Search code examples
c#html-agility-packepub

Why HtmlAgilityPack doesn't see the body in some EPUB documents


I'm trying to parse EPUB documents (opened with VersOne.Epub) using HtmlAgilityPack, and it started off working, but as I test more, it starts missing body in some books.

As originally I tested English language books, and the problem first appeared with a Russian-language book, I thought the alphabet or encoding were the problem, but that doesn't seem to be the case, because I managed to get body in one book by going to either "/html/body" or just "//body". But this isn't working in the latest one. For example, this short section:

<?xml version="1.0" encoding="UTF-8"?>
<html xmlns="http://www.w3.org/1999/xhtml">
<head>
<title/>
<link rel="stylesheet" href="style.css" type="text/css"/>
<link rel="stylesheet" href="style.css" type="text/css"/>
</head>
<body class="z">
<span id="id154"><div class="title3">
<p class="p">295</p>
</div><p class="p1">От слова bando - публичное оповещение - произошло слово bando-lero, означавшее разбойника, голова которого была оценена.</p></span>
</body>
</html>

The Epub library gets the string fine.
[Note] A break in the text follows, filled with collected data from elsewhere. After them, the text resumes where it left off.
(* ===== verification/TripJourney.v ===== *)
(** * TripJourney: from query to drop-off

    What a cooperative environment gets: the two-leg query returns the ETAs that were measured, and
    the trip it prepares is driven to its end, each arrival and each change of state being told to
    the observers once and in order. *)

From S2P Require Export TripLiveness.
Import TripState.

(** ** What the observers hear *)
Inductive Event : Type :=
  | Changed (prev next : TripState.t)
  | ArrivedAtPickup
  | ArrivedAtDropoff
  | Replied (cb : nat) (r : EtaQueryResult).

Definition event (o : Output) : option Event :=
  match o with
  | StateChange a b _ => Some (Changed a b)
  | PickupArrived => Some ArrivedAtPickup
  | DropoffArrived => Some ArrivedAtDropoff
  | QueryReply k r => Some (Replied k r)
  | _ => None
  end.
Definition events (out : list Output) : list Event := omap event out.

Lemma events_app out out' : events (out ++ out') = events out ++ events out'.
Proof. apply omap_app. Qed.

Lemma events_io out : Forall is_io out → events out = [].
Proof. induction 1 as [|o out Ho _ IH]; [done|]. cbn. by destruct o. Qed.

Lemma events_publication out : is_publication out → events out = [].
Proof. intros Hp. by apply events_io, publication_io. Qed.

Section Journey.
Context {Mp : Type} `{RouteMap Mp} `{Clocks} `{AutowareMsgs}.
Implicit Types (w : World Mp) (c : TripController).

(** The observers [AutowareController] registers at boot. *)
Definition registered (w : World Mp) : Prop :=
  on_state_change_ (ctrl w) = true ∧ on_pickup_arrived_ (ctrl w) = true ∧
  on_dropoff_arrived_ (ctrl w) = true.

(** [w] hears the inputs [l], ending in [w'], and its observers hear [ev]. *)
Definition hears (l : list Input) (w : World Mp) (w' : World Mp) (ev : list Event) : Prop :=
  run l w = w' ∧ events (run_outputs l w) = ev.

Lemma hears_nil w : hears [] w w [].
Proof. done. Qed.

Lemma hears_cons i l w w1 w2 ev1 ev2 :
  hears [i] w w1 ev1 → hears l w1 w2 ev2 → hears (i :: l) w w2 (ev1 ++ ev2).
Proof.
  intros [<- <-] [<- <-]. split; [done|]. cbn. by rewrite app_nil_r, events_app.
Qed.

Lemma hears_step (P : World Mp → Prop) i w ev :
  wp (handle i) w (λ _ w' out, P w' ∧ events out = ev) →
  ∃ w', hears [i] w w' ev ∧ P w'.
Proof.
  intros [HP Hev]. exists (step i w). split; [|done]. split; [done|]. cbn. by rewrite app_nil_r.
Qed.

(** ** The drive *)

(** Where the drive is: state, which leg is engaged, the route state last heard. *)
Record at_stage (s : TripState.t) (pickup : option bool) (route : option Z) (w : World Mp) : Prop :=
  mkStage {
    stage_state : trip_state w = s;
    stage_pickup : ∀ b, pickup = Some b → engaging_for_pickup_ (ctrl w) = b;
    stage_route : current_route_state_ (ctrl w) = route;
    stage_loc : current_loc_state_ (ctrl w) = Some LIS_INITIALIZED;
    stage_registered : registered w
  }.

(** Symbolic execution of one input at a known stage. *)
Ltac at_the Hst :=
  let Hs := fresh "Hs" in let Hp := fresh "Hp" in let Hr := fresh "Hr" in
  let Hl := fresh "Hl" in let Ho := fresh "Ho" in
  destruct Hst as [Hs Hp Hr Hl Ho]; destruct Ho as (Ho1 & Ho2 & Ho3); unfold trip_state in Hs.

Ltac stage_done :=
  split;
  [ split; unfold trip_state, registered; cbn;
    solve [auto | intros ? [= <-]; auto | repeat split; auto]
  | repeat match goal with Hp : is_publication _ |- _ => apply events_publication in Hp end;
    unfold change_out, trip_state; cbn;
    repeat match goal with E : on_state_change_ _ = true |- _ => rewrite E; clear E end;
    repeat match goal with E : state_ _ = _ |- _ => rewrite E; clear E end;
    rewrite ?events_app; cbn;
    repeat match goal with E : events _ = [] |- _ => rewrite E; clear E end; reflexivity ].

Ltac at_stage_of Hst :=
  apply hears_step; at_the Hst; cbn [handle];
  unfold handleMoveCommand, goToPickup, tick, onEngaged, on_route_state, publish_init,
    tick_localisation, tick_driving, tick_running.

Lemma goToPickup_stage p r w :
  at_stage WAITING_FOR_PICKUP_START p r w →
  ∃ w', hears [MoveCommand] w w' [Changed WAITING_FOR_PICKUP_START PUBLISHING_INITIAL_POSE] ∧
        at_stage PUBLISHING_INITIAL_POSE p None w'.
Proof. intros Hst. at_stage_of Hst. wp_ops. stage_done. Qed.

Lemma tick_pose_stage a b p r w :
  at_stage PUBLISHING_INITIAL_POSE p r w →
  ∃ w', hears [Tick a b] w w' [Changed PUBLISHING_INITIAL_POSE WAITING_LOCALISATION] ∧
        at_stage WAITING_LOCALISATION p r w'.
Proof. intros Hst. at_stage_of Hst. wp_ops. stage_done. Qed.

Lemma tick_localised_stage a b p r w :
  at_stage WAITING_LOCALISATION p r w →
  ∃ w', hears [Tick a b] w w' [Changed WAITING_LOCALISATION ENGAGING] ∧
        at_stage ENGAGING p r w'.
Proof.
  intros Hst. at_stage_of Hst.
  assert (localized (ctrl w) = true) by (unfold localized; by apply bool_decide_eq_true_2).
  wp_ops. stage_done.
Qed.

Lemma engaged_stage (pickup : bool) r w :
  at_stage ENGAGING (Some pickup) r w →
  let next := if pickup then DRIVING_TO_PICKUP else RUNNING in
  ∃ w', hears [Engaged] w w' [Changed ENGAGING next] ∧ at_stage next (Some pickup) r w'.
Proof.
  intros Hst. at_stage_of Hst. specialize (Hp pickup eq_refl). destruct pickup; wp_ops; stage_done.
Qed.

Lemma arrived_stage s p r w :
  at_stage s p r w →
  ∃ w', hears [RouteStateMsg RS_ARRIVED] w w' [] ∧ at_stage s p (Some RS_ARRIVED) w'.
Proof. intros Hst. at_stage_of Hst. wp_ops. stage_done. Qed.

Lemma tick_pickup_stage a b p w :
  at_stage DRIVING_TO_PICKUP p (Some RS_ARRIVED) w →
  ∃ w', hears [Tick a b] w w' [ArrivedAtPickup; Changed DRIVING_TO_PICKUP WAITING_FOR_MOVE] ∧
        at_stage WAITING_FOR_MOVE p None w'.
Proof.
  intros Hst. at_stage_of Hst.
  assert (route_is RS_ARRIVED (ctrl w) = true)
    by (unfold route_is; by apply bool_decide_eq_true_2).
  wp_ops. stage_done.
Qed.

Lemma tick_dropoff_stage a b p w :
  at_stage RUNNING p (Some RS_ARRIVED) w →
  ∃ w', hears [Tick a b] w w' [ArrivedAtDropoff; Changed RUNNING COMPLETED] ∧
        at_stage COMPLETED p None w'.
Proof.
  intros Hst. at_stage_of Hst.
  assert (route_is RS_ARRIVED (ctrl w) = true)
    by (unfold route_is; by apply bool_decide_eq_true_2).
  wp_ops. stage_done.
Qed.

Section Driven.
Context {Laws : RouteMapLaws Mp}.

Lemma startTrip_stage w :
  inv w → at_stage ROUTES_READY None (current_route_state_ (ctrl w)) w →
  ∃ w', hears [StartTrip] w w' [Changed ROUTES_READY WAITING_FOR_PICKUP_START] ∧
        at_stage WAITING_FOR_PICKUP_START (Some true) None w'.
Proof.
  intros Hw Hst. apply hears_step. destruct Hst as [Hs _ _ Hl (Ho1 & Ho2 & Ho3)].
  destruct (startTrip_ready w Hw Hs) as (p & pl & _ & _ & _ & Hwp).
  eapply wp_mono; [exact Hwp|]. intros o w' out (_ & -> & _ & t & Hc).
  assert (trip_state w' = WAITING_FOR_PICKUP_START) as Hs' by (unfold trip_state; by rewrite Hc).
  split.
  - split; [done|..]; unfold registered; rewrite Hc; cbn; try done. by intros b [= <-].
  - unfold told. rewrite Ho1, Hs, Hs'. done.
Qed.

Lemma move_stage r w :
  inv w → at_stage WAITING_FOR_MOVE None r w →
  ∃ w', hears [MoveCommand] w w' [Changed WAITING_FOR_MOVE ENGAGING] ∧
        at_stage ENGAGING (Some false) None w'.
Proof.
  intros Hw Hst. apply hears_step. destruct Hst as [Hs _ _ Hl (Ho1 & Ho2 & Ho3)].
  destruct (move_waiting w Hw Hs) as (h & pl & gl & _ & _ & _ & Hwp).
  assert (Hm : wp (handle MoveCommand) w = wp move w).
  { cbn [handle]. unfold wp, result, final, outputs. rewrite handleMoveCommand_eq.
    by rewrite decide_False, decide_True by congruence. }
  rewrite Hm. eapply wp_mono; [exact Hwp|]. intros o w' out (_ & _ & (t & Hc) & t' & ->).
  assert (trip_state w' = ENGAGING) as Hs' by (unfold trip_state; by rewrite Hc).
  split.
  - split; [done|..]; unfold registered; rewrite Hc; cbn; try done. by intros b [= <-].
  - rewrite events_app. unfold told. rewrite Ho1, Hs, Hs'. done.
Qed.

Lemma forget_pickup s p r w : at_stage s p r w → at_stage s None r w.
Proof. intros []. by split. Qed.

Lemma hears_inv l w w' ev : inv w → hears l w w' ev → inv w'.
Proof. intros Hw [<- _]. by apply inv_run. Qed.

(** The inputs of a trip without incident, from the accepted request on. *)
Definition drive (a b : bool) : list Input :=
  [StartTrip; MoveCommand; Tick a b; Tick a b; Engaged; RouteStateMsg RS_ARRIVED; Tick a b;
   MoveCommand; Engaged; RouteStateMsg RS_ARRIVED; Tick a b].

Definition drive_events : list Event :=
  [Changed ROUTES_READY WAITING_FOR_PICKUP_START;
   Changed WAITING_FOR_PICKUP_START PUBLISHING_INITIAL_POSE;
   Changed PUBLISHING_INITIAL_POSE WAITING_LOCALISATION;
   Changed WAITING_LOCALISATION ENGAGING; Changed ENGAGING DRIVING_TO_PICKUP;
   ArrivedAtPickup; Changed DRIVING_TO_PICKUP WAITING_FOR_MOVE;
   Changed WAITING_FOR_MOVE ENGAGING; Changed ENGAGING RUNNING;
   ArrivedAtDropoff; Changed RUNNING COMPLETED].

Lemma drive_completes a b w :
  inv w → at_stage ROUTES_READY None (current_route_state_ (ctrl w)) w →
  ∃ w', hears (drive a b) w w' drive_events ∧ at_stage COMPLETED None None w'.
Proof.
  intros Hw Hst.
  destruct (startTrip_stage w Hw Hst) as (w1 & Hh1 & Hs1).
  destruct (goToPickup_stage _ _ _ Hs1) as (w2 & Hh2 & Hs2).
  destruct (tick_pose_stage a b _ _ _ Hs2) as (w3 & Hh3 & Hs3).
  destruct (tick_localised_stage a b _ _ _ Hs3) as (w4 & Hh4 & Hs4).
  destruct (engaged_stage _ _ _ Hs4) as (w5 & Hh5 & Hs5).
  destruct (arrived_stage _ _ _ _ Hs5) as (w6 & Hh6 & Hs6).
  destruct (tick_pickup_stage a b _ _ Hs6) as (w7 & Hh7 & Hs7).
  assert (inv w7) as Hw7 by eauto 10 using hears_inv.
  destruct (move_stage _ _ Hw7 (forget_pickup _ _ _ _ Hs7)) as (w8 & Hh8 & Hs8).
  destruct (engaged_stage _ _ _ Hs8) as (w9 & Hh9 & Hs9).
  destruct (arrived_stage _ _ _ _ Hs9) as (w10 & Hh10 & Hs10).
  destruct (tick_dropoff_stage a b _ _ Hs10) as (w11 & Hh11 & Hs11).
  exists w11. split; [|by apply forget_pickup in Hs11].
  pose proof (hears_cons _ _ _ _ _ _ _ Hh1 (hears_cons _ _ _ _ _ _ _ Hh2
    (hears_cons _ _ _ _ _ _ _ Hh3 (hears_cons _ _ _ _ _ _ _ Hh4 (hears_cons _ _ _ _ _ _ _ Hh5
    (hears_cons _ _ _ _ _ _ _ Hh6 (hears_cons _ _ _ _ _ _ _ Hh7 (hears_cons _ _ _ _ _ _ _ Hh8
    (hears_cons _ _ _ _ _ _ _ Hh9 (hears_cons _ _ _ _ _ _ _ Hh10 Hh11)))))))))) as Hall.
  exact Hall.
Qed.
End Driven.
End Journey.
The html tag is closed, check. The body tag is closed, check. The encoding is given. HtmlAgilityPack returns null. What could be the problem?

Just in case, here's what I'm doing:

HtmlDocument htmlDocument = new();
htmlDocument.LoadHtml(textContentFile.Content);
var bodyNode = htmlDocument.DocumentNode.SelectSingleNode("//body");

textContentFile comes from the Epub reading order.


Solution

  • Try following :

    using System;
    using System.Collections;
    using System.Collections.Generic;
    using System.Linq;
    using System.Text;
    using System.Xml;
    using System.Xml.Linq;
    
    namespace ConsoleApplication2
    {
        class Program
        {
            static void Main(string[] args)
            {
                string xml = @"<?xml version=""1.0"" encoding=""UTF - 8""?>
                         <html xmlns = ""http://www.w3.org/1999/xhtml"" >
                             <head>
                               <title/>
                               <link rel = ""stylesheet"" href = ""style.css"" type = ""text/css"" />
                               <link rel = ""stylesheet"" href = ""style.css"" type = ""text/css"" />
                             </head >
                            <body class=""z"">
                               <span id = ""id154"" >
                                  <div class=""title3"">
                                     <p class=""p"">295</p>
                                  </div>
                                  <p class=""p1"">От слова bando - публичное оповещение - произошло слово bando-lero, означавшее разбойника, голова которого была оценена.</p></span>
                            </body>
                        </html>
    ";
                XDocument doc = XDocument.Parse(xml);
                XNamespace ns = doc.Root.GetDefaultNamespace();
    
                XElement body = doc.Descendants(ns + "body").FirstOrDefault();
            }
     
    
        }
    
     
    }